Matilde Múzquiz, pintora y experta en arte rupestre
Fue coautora de las reproducciones de Altamira y Teverga
Matilde Múzquiz Pérez-Seoane, profesora de Dibujo en la Facultad de Bellas Artes de la Universidad Complutense y coautora con su marido (Pedro Saura, también profesor en la misma Facultad) de las réplicas de arte rupestre en la llamada "neocueva" del Museo de Altamira (Cantabria) y del parque de la Prehistoria de Teverga (Asturias), falleció el 18 de junio en Madrid a los 60 años, a causa de un tumor pulmonar.
La trayectoria de Múzquiz estuvo ligada al arte parietal y al estudio y conocimiento de las técnicas, simbología y capacidad expresiva del artista prehistórico ya desde sus años de formación en la Facultad de Bellas Artes. El techo de los bisontes de la cueva de Altamira fue el objeto de su tesis doctoral, en la que evidenció que todas esas pinturas eran obra de la misma mano y que el autor combinaba la doble faceta de pintor y escultor, con el aprovechamiento sagaz de la rugosidad de la roca con el fin de configurar un efecto tridimensional. De ahí arranca una pasión que le ha acompañado hasta el final, y que concilió con la docencia, los trabajos de reproducción facsimilar de grandes paneles del arte parietal y con la pintura, que fue la gran vocación que nunca abandonó, y en la que cultivó el expresionismo abstracto y el retratismo.
En su tesis sostuvo que las pinturas de las cuevas eran de un mismo autor
Su gran aportación al conocimiento de la pintura rupestre emanó de la perspectiva inédita con que afrontó su estudio. Si hasta entonces Altamira había sido analizada, declaró Múzquiz en 1994, solo por prehistoriadores, con su tesis doctoral se abordó por vez primera el análisis de la subyugante obra del hombre de las cavernas desde una inquietud artística. "Yo he intentado buscar el pensamiento del artista", dijo Múzquiz en alguna ocasión. A ella se ha atribuido también la tesis de que los huesos aparecidos en las cuevas no tenían por finalidad la alimentación, sino su empleo por aquellos artistas para alumbrarse mientras pintaban, utilizándolos como lámparas, y su tuétano, como combustible natural.

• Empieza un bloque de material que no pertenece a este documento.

(* ===== verification/OvpnReliable.v ===== *)
(** * OpenVPN: the reliability layer of the control channel

    Models [openvpn/src/src/openvpn/reliable.c] with [session_id.h], and the
    three places of [ssl.c] that drive it.  The global [now] is an argument;
    a [struct buffer *] into the array of a [struct reliable] is the index of
    its entry; a [struct reliable_ack] is the list of its identifiers, and the
    array of a [struct reliable] the list of its first [size] entries, the only
    ones the code looks at. *)
From S2P Require Import Prelude OvpnBuffer OvpnPacketId.

Definition RELIABLE_ACK_SIZE : Z := 8.
Definition RELIABLE_CAPACITY : Z := 8.
Definition BIG_TIMEOUT : Z := 604800.

(** ** Session identifiers *)

Definition SID_SIZE : Z := 8.
Definition session_id_equal (s1 s2 : list Z) : bool := bool_decide (s1 = s2).
Definition session_id_defined (s : list Z) : bool :=
  bool_decide (s ≠ replicate (Z.to_nat SID_SIZE) 0).
Definition session_id_read : M buffer (option (list Z)) := buf_read SID_SIZE.
Definition session_id_write (sid : list Z) : M buffer bool := buf_write sid.

(** ** Identifiers that wrap around *)

Definition reliable_pid_in_range1 (test base extent : Z) : bool :=
  if decide (test >= base) then bool_decide (u32 (test - base) < extent)
  else bool_decide (u32 (u32 (test + 2147483648) - u32 (base + 2147483648)) < extent).

Definition reliable_pid_in_range2 (test base extent : Z) : bool :=
  if decide (u32 (base + extent) >= base) then bool_decide (test < u32 (base + extent))
  else bool_decide (u32 (test + 2147483648) < u32 (u32 (base + 2147483648) + extent)).

Definition reliable_pid_min (p1 p2 : Z) : bool := negb (reliable_pid_in_range1 p1 p2 2147483648).

(** ** Acknowledgements *)

Definition reliable_ack_packet_id_present (ack : list Z) (pid : Z) : bool :=
  existsb (λ p, bool_decide (p = pid)) ack.

Definition reliable_ack_empty (ack : list Z) : bool := bool_decide (ack = []).

Definition reliable_ack_read_packet_id : M buffer (option Z) := buf_read_u32.

Definition reliable_ack_acknowledge_packet_id (ack : list Z) (pid : Z) : bool * list Z :=
  if negb (reliable_ack_packet_id_present ack pid) &&
     bool_decide (Z.of_nat (length ack) < RELIABLE_ACK_SIZE)
  then (true, ack ++ [pid]) else (false, ack).

(** The loop of [reliable_ack_read]. *)
Fixpoint read_ids (count : nat) (ack : list Z) : M buffer (bool * list Z) :=
  match count with
  | O => mret (true, ack)
  | S count =>
      net_pid ← buf_read_u32;
      match net_pid with
      | None => mret (false, ack)
      | Some pid =>
          if decide (Z.of_nat (length ack) >= RELIABLE_ACK_SIZE) then mret (false, ack)
          else read_ids count (ack ++ [pid])
      end
  end.

(** Success, and the record as it stands at the end, failed or not. *)
Definition reliable_ack_read (ack sid : list Z) : M buffer (bool * list Z) :=
  count ← buf_read 1;
  match count with
  | None => mret (false, ack)
  | Some count =>
      let count := from_be count in
      '(ok, ack) ← read_ids (Z.to_nat count) ack;
      if ok : bool then
        if decide (count ≠ 0) then
          remote ← session_id_read;
          mret (match remote with
                | None => (false, ack)
                | Some remote => (session_id_defined remote && session_id_equal remote sid, ack)
                end)
        else mret (true, ack)
      else mret (false, ack)
  end.

Definition ACK_SIZE (n : Z) : Z := 1 + (if decide (n ≠ 0) then SID_SIZE else 0) + 4 * n.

Sus destrezas como artista, con gran dominio de la técnica, y sus profundos conocimientos del arte rupestre la convirtieron, junto a su marido, en un consumado equipo en la reproducción de algunas de las manifestaciones más sobresaliente del arte parietal.
Su primera gran reproducción data de 1994, cuando acometió con Pedro Saura una réplica de 35 metros cuadrados del llamado techo de Polícromos de la cueva cántabra por encargo de un parque temático japonés. Pero su coronación definitiva se produjo con la inauguración en 2001 del Museo de Altamira (en el que reprodujo los bisontes que dominan el cielo de la cueva original, pero también otras manifestaciones pictóricas de yacimientos como el de El Pendo, Fuente Salín, Las Monedas y Chufín) y que ratificó cinco años más tarde, con la apertura al público del parque de la Prehistoria de Teverga (Asturias), en el que una cueva artificial reprodujo algunos de los mejores paneles de Altamira y de varias cuevas prehistóricas de Asturias y de Francia.
Su obsesión era reproducir con exactitud no solo los trazos y el genio del artista de hace 15.000 años, sino ser fiel también a la técnica y a los materiales empleados en el paleolítico, recurriendo, como aquellos ancestros, al agua, carbón vegetal y a óxidos de hierro, aplicados generalmente con la mano, y paragonar además con extrema precisión el soporte de piedra, sus relieves y su textura para garantizar el efecto tridimensional y para que la pintura respondiera en las reproducciones con la misma plasticidad y efecto visual que sobre la roca de la cueva original.
Su trabajo lo acometió desde un compromiso de lealtad y honradez, supeditando su propio talante y talento artísticos al del anónimo autor de las creaciones originales: "Tenemos la responsabilidad de ser transmisores de aquellas pinturas, expresar lo que hemos interiorizado de ellas a lo largo de nuestras observaciones y procurar eliminarnos a nosotros mismos", limitándose a ser meros copistas, aseguró hace casi una década.
"Los grabados, dibujos y pinturas paleolíticas de la cornisa cantábrica", escribió en EL PAÍS en 1992, "interpretan siempre la vida". "El trazo es firme. Los animales interpretados son ágiles y elegantes, con la elegancia del que es austero porque conoce lo esencial". "Contienen", concluyó, "un significado que, aunque sin descifrar, está ahí, desafiante, y su magia ha permanecido hasta nuestros días".